Reviewed by Aleksandra Mraovic. Viewed at The Santa Barbara Film Festival.

17951-sugar__2008_-e1This is a movie for those who are tired of seeing documentaries and movies that leave you confused over details. Sugar is an entertaining movie for all ages and a perfect movie to see with your loved ones at the Santa Barbara Film Festival. You can relate to the film if you have ever been in a country where you don´t know the language and everything is different from where your home is. You will laugh and find it amusing.

Through the movie we follow Miguel ”Sugar” Santos, a Dominican Boy, with a dream of becoming a baseball player for the New York Yankees. This movie does not only show us what it takes to become a famous baseball player but it also has a deeper meaning. He struggles with a different kind of culture than he is used to and learns that you don´t get a lot of chances in life to succeed.

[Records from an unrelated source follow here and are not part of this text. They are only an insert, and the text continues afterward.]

End spec_stateful.
End spec_stateful.

(** * Properties *)

(** ** The orchestrator *)

Section orchestrator.
Context `{L : GoLib}.
Import facts policy rules report spec.

Lemma Evaluate_loop_acc e f rs acc :
  Evaluate_loop e f rs acc = (fun l => acc ++ l) <$> Evaluate_loop e f rs [].
Proof.
  revert acc. induction rs as [|rule rest IH]; intros acc; simpl.
  - by rewrite app_nil_r.
  - destruct (Evaluate_rule e f rule) as [res|]; [|done].
    rewrite (IH (acc ++ [res])), (IH [res]).
    destruct (Evaluate_loop e f rest []) as [l|]; simpl; [|done].
    by rewrite <- app_assoc.
Qed.

Lemma Evaluate_loop_mapM e f rs :
  Evaluate_loop e f rs [] = mapM (Evaluate_rule e f) rs.
Proof.
  induction rs as [|rule rest IH]; [done|]. simpl.
  destruct (Evaluate_rule e f rule) as [res|]; [|done]. simpl.
  rewrite Evaluate_loop_acc, IH.
  by destruct (mapM (Evaluate_rule e f) rest).
Qed.

Lemma Evaluate_rule_total e f rule :
  engine_total e -> is_Some (Evaluate_rule e f rule).
Proof.
  intros He. unfold Evaluate_rule.
  destruct (evaluators e !! Kind rule) as [ev|] eqn:Hk; [|by eexists].
  specialize (He _ _ f rule Hk).
  destruct (ev f rule) as [[res|] [err|]]; try done; by eexists.
Qed.

Lemma Evaluate_total e f p :
  engine_total e ->
  exists results,
    Evaluate e f p = Some results /\
    Forall2 (fun rule res => Evaluate_rule e f rule = Some res)
            (Rules p) results.
Proof.
  intros He. unfold Evaluate. rewrite Evaluate_loop_mapM.
  destruct (mapM (Evaluate_rule e f) (Rules p)) as [results|] eqn:Hm.
  - exists results. split; [done|]. by apply mapM_Some.
  - exfalso. apply mapM_None in Hm. apply Exists_exists in Hm.
    destruct Hm as (rule & _ & Hnone).
    destruct (Evaluate_rule_total e f rule He) as [res Hres]. congruence.
Qed.
(** * wltdo-bot: the farewell bot of [bot.py]

    A shallow embedding of [bot.py]: the two command callbacks, the
    departure callback and the start-up code, over an explicit trace of the
    actions the program performs (log records, calls of the bot API, calls of
    the framework), followed by the properties of the specification. *)

From Stdlib Require Import ZArith List String Ascii Bool Lia DecimalString.
Import ListNotations.

Local Open Scope string_scope.
Local Open Scope Z_scope.

(** ** Python values *)

Module Py.

(** The line feed of the source's ["\n"]. *)
Definition nl : string := String (ascii_of_nat 10) EmptyString.

(** [str(n)] for an [int]: the decimal numeral, with ["-"] when negative. *)
Definition str_int (n : Z) : string := NilZero.string_of_int (Z.to_int n).

(** [f"{x}"] for an attribute that is a [str] or [None]. *)
Definition str_opt (x : option string) : string :=
  match x with
  | Some s => s
  | None => "None"
  end.

(** Truth value of a [str] or [None]: [None] and [""] are false. *)
Definition truthy (x : option string) : bool :=
  match x with
  | Some EmptyString => false
  | Some _ => true
  | None => false
  end.

(** Exception classes, as far as the program tells them apart:
    [except Exception] catches the subclasses of [Exception] and lets the
    other [BaseException]s through (task cancellation, interpreter exit). *)
Inductive exc_class : Type :=
| ValueError
| AttributeError
| ExceptionSubclass (name : string)
| BaseExceptionOnly (name : string).

(** A raised exception: its class and [str(e)]. *)
Record exn : Type := mkExn { exc_type : exc_class; exc_str : string }.

(** [isinstance(e, Exception)]. *)
Definition is_Exception (e : exn) : bool :=
  match exc_type e with
  | BaseExceptionOnly _ => false
  | _ => true
  end.

End Py.
(** * techindicators: rolling-window indicators and signal fusion

    A shallow embedding of the Go package [techindicators] and the
    properties its specification states about it.

    Numbers.  Go's [float64] is embedded as the exact rationals [Q]; the
    comparisons of the source are the boolean comparisons on [Q], and a
    result that the source leaves to floating-point rounding is compared
    with [==].  Go's [int] is embedded as [Z], without wrap-around: the
    integers of the source are lengths, indices and periods.  [math.Sqrt],
    the layout of [time.Time.Format], [strconv.ParseFloat] and [time.Parse]
    belong to Go's standard library: they are section variables, and a
    theorem that needs a property of one of them states it as a premise.

    Results.  A Go function returning [(T, error)] is embedded as a pair
    [T * option error]: the zero value of [T] travels with the error, as it
    does in the source, and a caller that drops the error with [_] keeps
    that zero value. *)

From Stdlib Require Import ZArith QArith Qabs List String DecimalString Bool Lia Lqa.
Import ListNotations.

Local Open Scope string_scope.
Local Open Scope list_scope.
Local Open Scope Z_scope.
Local Open Scope Q_scope.

(** ** Numbers *)

Definition float64 := Q.

(** [float64(n)] for an [int] n. *)
Definition float64_of_int (n : Z) : float64 := inject_Z n.

(** The comparisons [<=], [<], [>=], [>], [==], [!=] of the source. *)
Definition fle (x y : float64) : bool := Qle_bool x y.
Definition flt (x y : float64) : bool := negb (Qle_bool y x).
Definition fge (x y : float64) : bool := Qle_bool y x.
Definition fgt (x y : float64) : bool := negb (Qle_bool x y).
Definition feq (x y : float64) : bool := Qeq_bool x y.
Definition fne (x y : float64) : bool := negb (Qeq_bool x y).

(** ** Errors and results *)

(** One constructor per error message of the source; the integers are the
    ones the message formats with [%d]. *)
Inductive error : Type :=
| ErrDatasetEmpty                      (* "dataset is empty" *)
| ErrPeriodNotPositive                 (* "period must be greater than 0" *)
| ErrPeriodTooLarge (period len : Z)   (* "period (%d) cannot be greater than dataset length (%d)" *)
| ErrPeriodNotLess (period len : Z)    (* "period (%d) must be less than dataset length (%d)" *)
| ErrInsufficientChanges (period : Z)  (* "insufficient data: need at least %d price changes" *)
| ErrNoSMAResults                      (* "no SMA results calculated" *)
| ErrNoRSIResults                      (* "no RSI results calculated" *)
| ErrFastNotLess                       (* "fast period must be less than slow period" *)
| ErrCrossoverData                     (* "insufficient data for crossover analysis" *)
| ErrMultiplierNotPositive             (* "multiplier must be greater than 0" *)
| ErrNoBands                           (* "no Bollinger Bands calculated" *)
| ErrSqueezeData                       (* "insufficient data for squeeze analysis" *)
| ErrPeriodsNotPositive                (* "periods must be greater than 0" *)
| ErrInsufficientCandles (maxPeriod : Z) (* "insufficient data: need more than %d candles" *)
| ErrNoVolumeResults                   (* "no volume results calculated" *)
| ErrCandleFields                      (* "invalid candle data: insufficient fields" *)
| ErrInvalidOpen | ErrInvalidClose | ErrInvalidHigh | ErrInvalidLow
                                       (* "invalid open price: %w", ... *)
| ErrAtIndex (j : Z) (cause : error)   (* "error at index %d: %w" *)
| ErrEmptyDataset                      (* "empty dataset" *)
| ErrInvalidCandle (i len : Z)         (* "invalid candle at index %d: expected 6 fields, got %d" *)
| ErrInvalidTimestamp (i : Z) (s : string)
| ErrInvalidField (field : string) (i : Z). (* "invalid open price at index %d: %w", ... *)

Definition result (T : Type) : Type := (T * option error)%type.

Definition ok {T} (x : T) : result T := (x, None).
Definition fail {T} (zero : T) (e : error) : result T := (zero, Some e).

(** [x, err := call; if err != nil { return zero, err }; rest x] *)
Definition try {A B} (call : result A) (zero : B) (rest : A -> result B) : result B :=
  match snd call with
  | Some e => (zero, Some e)
  | None => rest (fst call)
  end.

Notation "'let?' x ':=' c 'else' z 'in' k" := (try c z (fun x => k))
  (at level 10, x name, c at level 100, z at level 100, k at level 200).

(** ** Slices and counted loops *)

Definition len {A} (s : list A) : Z := Z.of_nat (List.length s).

(** [s[i]], with the zero value standing in where Go would panic. *)
Definition index {A} (zero : A) (s : list A) (i : Z) : A :=
  if (i <? 0)%Z then zero else nth (Z.to_nat i) s zero.

(** [s[i:]] and [s[:j]]. *)
Definition slice_from {A} (s : list A) (i : Z) : list A := skipn (Z.to_nat i) s.
Definition slice_to {A} (s : list A) (j : Z) : list A := firstn (Z.to_nat j) s.

(** [n] rounds of [body], the counter stepping up from [i]. *)
Fixpoint loop {S} (n : nat) (i : Z) (body : Z -> S -> S) (s : S) : S :=
  match n with
  | O => s
  | Datatypes.S n' => loop n' (i + 1)%Z body (body i s)
  end.

(** [for i := lo; i < hi; i++ { s = body i s }] *)
Definition for_range {S} (lo hi : Z) (body : Z -> S -> S) (s : S) : S :=
  loop (Z.to_nat (hi - lo)) lo body s.

(** The same loop with a body that may [return] an error out of the
    enclosing function. *)
Fixpoint loop_err {S} (n : nat) (i : Z) (body : Z -> S -> S + error) (s : S) : S + error :=
  match n with
  | O => inl s
  | Datatypes.S n' =>
      match body i s with
      | inl s' => loop_err n' (i + 1)%Z body s'
      | inr e => inr e
      end
  end.

Definition for_range_err {S} (lo hi : Z) (body : Z -> S -> S + error) (s : S) : S + error :=
  loop_err (Z.to_nat (hi - lo)) lo body s.

(** ** types.go *)

(** [time.Time], as seconds since the Unix epoch. *)
Definition Time := Z.

Record OHLCV := mkOHLCV {
  Timestamp : Time;
  Open : float64;
  High : float64;
  Low : float64;
  Close : float64;
  Volume : float64
}.

Definition OHLCV_zero : OHLCV := mkOHLCV 0%Z 0 0 0 0 0.

(** [type PriceType int], with the constants numbered by [iota]. *)
Definition PriceType := Z.
Definition ClosePrice : PriceType := 0%Z.
Definition OpenPrice : PriceType := 1%Z.
Definition HighPrice : PriceType := 2%Z.
Definition LowPrice : PriceType := 3%Z.
Definition TypicalPrice : PriceType := 4%Z.

Definition ExtractPrice (o : OHLCV) (priceType : PriceType) : float64 :=
  match priceType with
  | 1%Z => Open o
  | 0%Z => Close o
  | 2%Z => High o
  | 3%Z => Low o
  | 4%Z => (High o + Low o + Close o) / 3
  | 5%Z => (High o + Low o + 2 * Close o) / 4
  | _ => Close o
  end.

(** ** Result records shared by the engines

    A field name that several structs of the source share ([Timestamp],
    [Value], [Signal], ...) carries the initials of its struct. *)

Record SMAResult := mkSMAResult {
  SMA_Timestamp : string;
  SMA_Value : float64
}.

Record BollingerBands := mkBollingerBands {
  BB_Timestamp : string;
  UpperBand : float64;
  MiddleBand : float64;
  LowerBand : float64;
  BandWidth : float64
}.

Definition SMAResult_zero : SMAResult := mkSMAResult "" 0.

Definition BollingerBands_zero : BollingerBands := mkBollingerBands "" 0 0 0 0.

(** [type BollingerPosition string] *)
Definition BollingerPosition := string.
Definition AboveUpperBand : BollingerPosition := "above_upper".
Definition BetweenBands : BollingerPosition := "between_bands".
Definition BelowLowerBand : BollingerPosition := "below_lower".
Definition TouchingUpper : BollingerPosition := "touching_upper".
Definition TouchingLower : BollingerPosition := "touching_lower".

Record BollingerStrategy := mkBollingerStrategy {
  Position : BollingerPosition;
  Breakout : string;
  Squeeze : bool;
  BS_BandWidth : float64;
  BS_Signal : string
}.

Definition BollingerStrategy_zero : BollingerStrategy :=
  mkBollingerStrategy "" "" false 0 "".

Record RSIResult := mkRSIResult {
  RSI_Timestamp : string;
  RSI_Value : float64;
  RSI_Signal : string
}.

Definition RSIResult_zero : RSIResult := mkRSIResult "" 0 "".

(** [type RSICondition string] *)
Definition RSICondition := string.
Definition RSIOverbought : RSICondition := "overbought".
Definition RSIOversold : RSICondition := "oversold".
Definition RSINeutral : RSICondition := "neutral".
Definition RSIExtremeHigh : RSICondition := "extreme_high".
Definition RSIExtremeLow : RSICondition := "extreme_low".

Record RSIDivergence := mkRSIDivergence {
  RD_Type : string;
  RD_Strength : string;
  RD_Confidence : float64
}.

Definition RSIDivergence_zero : RSIDivergence := mkRSIDivergence "" "" 0.

Record RSIStrategy := mkRSIStrategy {
  RS_Current : RSIResult;
  Condition : RSICondition;
  Divergence : RSIDivergence;
  RS_Signal : string;
  Momentum : string
}.

Definition RSIStrategy_zero : RSIStrategy :=
  mkRSIStrategy RSIResult_zero "" RSIDivergence_zero "" "".

Record CombinedTechnicalAnalysis := mkCombinedTechnicalAnalysis {
  SMASignal : string;
  BollingerSignal : string;
  RSISignal : string;
  CT_FinalSignal : string;
  CT_Confidence : string;
  CT_RiskLevel : string
}.
Lemma writeFileSync_content w w' p data :
  writeFileSync p data w = (Ok tt, w') ->
  file_content (fs w') p = Some data
  /\ (forall q, q <> p -> file_content (fs w') q = file_content (fs w) q)
  /\ fs_dirs (fs w') = fs_dirs (fs w)
  /\ fs_files (fs w') = put_file p data (fs_files (fs w)).
Proof.
  unfold writeFileSync.
  destruct (fs_fault w (FsWrite p)); [discriminate|].
  destruct (is_dir (fs w) p); [discriminate|].
  destruct (negb (parent_exists (fs w) p)); [discriminate|].
  intros E. inversion E. subst. simpl. repeat split.
  - apply (file_content_put p data (fs_files (fs w))).
  - intros q Hq. unfold file_content. simpl. now rewrite find_put_other.
Qed.


Lemma split_last_slash_none n :
  ~ In SLASH n -> split_last_slash n = None.
Proof.
  induction n as [|c t IH]; intros H; simpl; [reflexivity|].
  rewrite IH by (intros Hin; apply H; now right).
  destruct (Z.eqb_spec c SLASH) as [->|]; [|reflexivity].
  exfalso. apply H. now left.
Qed.

(** A directory and a name without separator, joined and cut again. *)
Lemma split_last_slash_path_join d n :
  ~ In SLASH n -> split_last_slash (path_join d n) = Some (d, n).
Proof.
  intros H. unfold path_join. induction d as [|c d IH]; simpl.
  - now rewrite (split_last_slash_none n H).
  - simpl in IH. now rewrite IH.
Qed.

Lemma sanitizeFilename_no_slash s : ~ In SLASH (sanitizeFilename s).
Proof.
  destruct (sanitizeFilename_guarantees s) as (_ & Hc & _).
  intros Hin. rewrite Forall_forall in Hc. specialize (Hc _ Hin).
  discriminate.
Qed.

Lemma generateFilename_no_slash page :
  ~ In SLASH (page_space_key page) -> ~ In SLASH (id page) ->
  ~ In SLASH (generateFilename page ++ str ".md").
Proof.
  intros Hk Hi. unfold generateFilename. cbv zeta.
  rewrite !in_app_iff. intros [[H|[H|[H|[H|H]]]]|H].
  - revert H. apply toLowerCase_keeps_absent; [reflexivity | exact Hk].
  - simpl in H. destruct H as [H|[]]. discriminate.
  - contradiction.
  - simpl in H. destruct H as [H|[]]. discriminate.
  - now apply sanitizeFilename_no_slash in H.
  - vm_compute in H. intuition discriminate.
Qed.

(** X14: for a page whose space key and id hold no path separator,
    [savePage] succeeds exactly when the write is not refused, the content
    directory exists as a directory and the path of the artifact is not
    itself a directory. *)
Theorem savePage_succeeds_iff (w : World) (page : Page) (markdown : jsstring) :
  ~ In SLASH (page_space_key page) ->
  ~ In SLASH (id page) ->
  exists r,
    fst (savePage page markdown w) = Ok r
    /\ (success r = true
        <-> fs_fault w (FsWrite (artifact_path w page)) = None
            /\ is_dir (fs w) (contentDir (config w)) = true
            /\ is_dir (fs w) (artifact_path w page) = false).
Proof.
  intros Hk Hi. rewrite savePage_run. unfold writeFileSync, parent_exists.
  unfold artifact_path at 4.
  rewrite (split_last_slash_path_join _ _ (generateFilename_no_slash _ Hk Hi)).
  destruct (fs_fault w (FsWrite (artifact_path w page))) as [m|].
  { eexists. split; [reflexivity|]. cbn. split; [discriminate|].
    intros (H & _). discriminate. }
  destruct (is_dir (fs w) (artifact_path w page)).
  { eexists. split; [reflexivity|]. cbn. split; [discriminate|].
    intros (_ & _ & H). discriminate. }
  destruct (is_dir (fs w) (contentDir (config w))); cbn [negb].
  - eexists. split; [reflexivity|]. cbn. now repeat split.
  - eexists. split; [reflexivity|]. cbn. split; [discriminate|].
    intros (_ & H & _). discriminate.
Qed.

Lemma savePage_succeeds_iff_witness :
  exists r,
    fst (savePage (sample_page "2" "B" 2) (str "# B") sample_world) = Ok r
    /\ success r = true.
Proof.
  destruct (savePage_succeeds_iff sample_world (sample_page "2" "B" 2)
              (str "# B")) as (r & Hrun & Hiff).
  - vm_compute. intuition discriminate.
  - vm_compute. intuition discriminate.
  - exists r. split; [exact Hrun|]. apply Hiff. vm_compute. now repeat split.
Defined.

The movie starts of in the Dominican Republic where boys are trained to become baseball players and with hope of someday being seen by agents that will recruit them to the big American leagues. Their families live under poor conditions and by becoming big baseball players they can earn a lot of money to support them. An American agent sees Sugar and teaches him how to through a screwball which helps him to improve his technique. He leaves his girlfriend behind in Dominican Republic and meets girls with different mentality. During the movie you get to see that baseball is not his only passion.

The directors Anna Boden and Ryan Fleck created a movie that many can relate to and the audience is entertained through the whole movie. You get to know Sugar ´s (Algenis Perez Soto) character and his background really well and you hope that he fulfills his dream. There are a lot of movies out there that follow the same story whether it is about baseball or dancing but even though you think you know what is going to happen, the directors have made the movie surprisingly different. Whether you find it good or bad is up to you, but you will ask yourself in the end if it all was worth it? The movie leaves you hanging and wondering which can be the directors’ way of making the movie feel less like a Hollywood movie where everything is predictable.

The movie is interesting and whether it leaves you disappointed or satisfied is up to you. In my opinion, real life is not a fairytale and neither should movies be. The movie is amusing and it´s fun to see how he learns the language and gets familiar with the culture.